By Mark A. Farley, CFRN
HealthNet Aeromedical Services Base 9
When unplugging your ambulance or aircraft, have you ever noticed the shoreline connection felt a little warm? If so, do you realize this can potentially be a serious problem?
Even if the connection does not feel warm, an inspection of the cord and its connections
still needs to be done. This cord is essential to the Mission.Ready. philosophy we live by each day.
Ambulance manufacturers began using products for shoreline connections in the early 1970s. This equipment was equivalent to standard RV hardware that would accommodate the load of a tricklecharging for system batteries, a suction device and a hand-held radio. This work load would pull less than 500 watts and a 15-amp residential cord could handle the demand easily. Shorelines are connected to many things today that are considered “parasitic loads.”
Some examples at minimum are a 10-amp charger for the chassis batteries, chargers for cot batteries, cardiac monitor, ventilator, suction, thermal angel/buddy lite, refrigerator and possibly a block heater. All of this adds up! The next time you remove the shoreline
cord and it feels warm, it is a safe bet it is delivering current more than its recommended capacity.

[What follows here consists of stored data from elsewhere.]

Definition LoadSessionStateWithWriterLease (p : path) : OS SessionState :=
  match canonical_state p with
  | None => fail (errors_new "session state recovery path is not canonical")
  | Some (directory, sessionID) =>
      let* state := try_ (readSessionState p) in
      let* catalogPresent := regularStateCatalogPresent directory in
      if negb catalogPresent then state_only state
      else
        let* chain := loadCatalogStateCheckpoint directory sessionID in
        match agrees state chain with
        | Some _ =>
            recoverPinnedStateCheckpointPublication directory sessionID ;;;
            let* recovered := readSessionState p in
            throw recovered.2 ;;;
            let* updated := loadStateCheckpointChain directory sessionID true in
            match agrees (Ok recovered) updated with
            | None => fail (errors_new "interrupted state checkpoint recovery did not publish its primary state")
            | Some recovered =>
                cleanupSupersededStateMetadataTemporaries directory updated ;;;
                ret recovered
            end
        | None =>
            let* (recovered, chain) := restore_with_lease p directory sessionID in
            cleanupSupersededStateMetadataTemporaries directory chain ;;;
            ret recovered
        end
  end.
End Interrupted.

Always examine shoreline cords at both ends and the shoreline receptacles on both ambulances and aircraft. A safe cord should be firmly attached to its plugs on both ends. If you find cutting of the outer and inner jackets exposing bare copper, remove the cords from service immediately and notify the base lead. Crews must be familiar with the breaker panel in their ambulance and should know where it is located and how to reset the panel. It should contain at least a 110-volt circuit breaker, which looks like a
toggle switch. There should be a number, either 15 or 20, on the visible part of the breaker which indicates the maximum amount of a 110-volt current the breaker will handle before it trips. The constant load rating for shoreline should amount to less than half of the breaker’s trip limit.
Cords should also be permanently labeled every three to four feet with the kind of wire it contains. For example, a cord that handles a max of 15 amps should be labeled 14-3 AWG. This indicates three 14-gauge wires. A cord that handles a max of 20 amps should say 12-3 AWG. This means three 12-gauge wires. A 12-gauge cord protected by a 20-amp breaker in the station or hangar and a 20-amp breaker in your ambulance or aircraft would be optimal.

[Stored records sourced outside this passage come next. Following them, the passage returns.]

(** What a compaction or a copy may have left behind. *)
Lemma housekeeping_dotted name : String.prefix ".state-" name = true \/ String.prefix ".backing-" name = true -> housekeeping (name :: dir).
Proof using. intros H. right. right. eauto. Qed.
Lemma uses_path_data st q : uses_path st q = false -> ~ data_path st q.
Proof using.
  unfold uses_path, path_is. rewrite orb_false_iff, !bool_decide_eq_false. intros [H1 H2] [H|H]; congruence.
Qed.
Lemma compact_record_paths record : validateCompactJournalRecord dir record = None -> exists g n,
  nf_Path (jr_Native record) = Some (compact_target dir g) /\ jr_TempPath record = Some (state_temporary dir n)
  /\ jr_FinalPath record = Some (delta_path dir n) /\ ss_DeltaPath (candidate_state record) = delta_path dir n
  /\ ss_BackingPath (candidate_state record) = None.
Proof using.
  unfold validateCompactJournalRecord. destruct (compactOperationGeneration _) as [g|]; [|done]. destruct (_ || _); [done|].
  destruct (validateSessionStateForDirectory _ _); [done|]. destruct (_ || _) eqn:E; [done|]. intros _.
  unfold path_is in E. rewrite !orb_false_iff, !negb_false_iff, !bool_decide_eq_true in E. destruct E as [[[[E1 E2] E3] E4] E5]. eauto 9.
Qed.
Lemma wp_cleanupCompact st record rollback w : current st w ->
  (validateCompactJournalRecord dir record = None -> validateCompactArtifactsInactive record st rollback = None) ->
  wp (cleanupCompactArtifacts sha256 dir record rollback) w (fun _ w' => current st w').
Proof using Hw0 Hp0.
  intros Hc Hin. unfold cleanupCompactArtifacts. rewrite wp_bind, wp_throw.
  destruct (validateCompactJournalRecord dir record) eqn:Ev; [done|]. specialize (Hin eq_refl). apply compact_record_paths in Ev as (g & n & E1 & E2 & E3 & _ & _).
  rewrite E1, E2, E3. unfold clean; cbn [default from_option id]. unfold validateCompactArtifactsInactive in Hin. rewrite E1, E2, E3 in Hin. unfold clean in Hin; cbn [default from_option id] in Hin.
  destruct (_ || _) eqn:Eu; [done|]. apply orb_false_iff in Eu as [Hu1%uses_path_data Hu2].
  rewrite wp_bind. eapply wp_mono with (P := fun _ w' => current st w').
  { apply wp_remove_owned; [done| | |].
    - intros o. apply free_in_dir; by apply (prefix_neq ".compact-"); [apply prefix_app|].
    - intros info. apply quiet_reads. intros P HP. unfold check_scratch. keeps. by apply keeps_captureRegularFileIdentity.
    - intros info d w' _ _. unfold wp. intros _ _. split; [done|]. left. eexists. split; [done|apply prefix_app]. }
  intros [scratch|e] w1 Hc1; [|done]. rewrite wp_bind. eapply wp_mono with (P := fun _ w' => current st w').
  { assert (forall o, free dir o (state_temporary dir n)) as Hfree.
    { intros o. apply free_dotted. left. apply (prefix_split _ "compact-"), prefix_app. }
    apply wp_remove_owned; [done|done| |].
    - intros info. apply quiet_reads. intros P HP. unfold check_state_temporary. keeps.
    - intros info d w' _ _. unfold wp. intros _ Hn. destruct Hn. apply housekeeping_dotted. left.
      apply (prefix_split _ "compact-"), prefix_app. }
  intros [temporary|e] w2 Hc2; [|done]. rewrite wp_bind. eapply wp_mono with (P := fun _ w' => current st w').
  { destruct rollback; [|done]. cbn [andb] in Hin. destruct (uses_path st (delta_path dir n)) eqn:Hu3; [done|]. apply uses_path_data in Hu3.
    apply wp_remove_owned; [done| | |].
    - intros o. apply free_in_dir; by apply (prefix_neq "delta-"); [apply prefix_app|].
    - intros info. apply quiet_reads. intros P HP. unfold check_empty. keeps.
    - intros info d w' Hd Hsize. unfold check_empty. destruct (fi_size info =? 0) eqn:Ez; cbn [negb]; [|done]. apply Z.eqb_eq in Ez. rewrite wp_ret. intros _ Hnh.
      split; [done|]. right. rewrite <- (kept_data w2), Hd; [|apply Hc2|done|].
      + destruct d; [done|]. unfold zlen in Hsize. cbn in Hsize. lia.
      + unfold file_data, inode_of in Hd. destruct (w_names w2 !! _); [by eexists|done]. }
  intros [delta|e] w3 Hc3; [|done]. destruct (_ || _); [|done]. by apply (wp_kept (current st)); [apply quiet_current, quiet_sync|].
Qed.
Lemma keeps_cleanupCOW st record : keeps (current st) (cleanupCOWTemporary sha256 dir record).
Proof using.
  unfold cleanupCOWTemporary. destruct (cowOperationGeneration _); [|keeps]. destruct (_ || _) eqn:E; [keeps|].
  rewrite !orb_false_iff, !negb_false_iff in E. destruct E as [[E _] _]. unfold validCOWTemporaryPath in E.
  destruct (jr_TempPath record) as [[|name parent]|]; [done| |done]. apply andb_true_iff in E as [->%bool_decide_eq_true E]. unfold clean; cbn [default from_option id].
  destruct (temporary_token ".backing-" name) as [token|] eqn:Et; [|done]. apply temporary_token_prefix in Et.
  keeps.
  - apply keeps_captureRegularFileIdentity, _.
  - apply keeps_current_Remove; [intros o; apply free_dotted; by right|]. intros Hn. destruct Hn. apply housekeeping_dotted. by right.
  - apply quiet_current, quiet_sync.
Qed.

It is recommended that ambulance and aircraft shoreline cords be replaced once each year. Each time the cord is plugged and unplugged the ends arc slightly. This arc causes some wear on the metal and creates some minor damage. The amount of times the cords arc when plugged in wears the contacts, thus making the contacts less and less reliable when the cord is utilized over time. Cords do get wet and are run over from time to time by vehicles more than five tons. Make it a habit to pull cords out of the drive path of
vehicles. Habits are reliable, even when we are tired.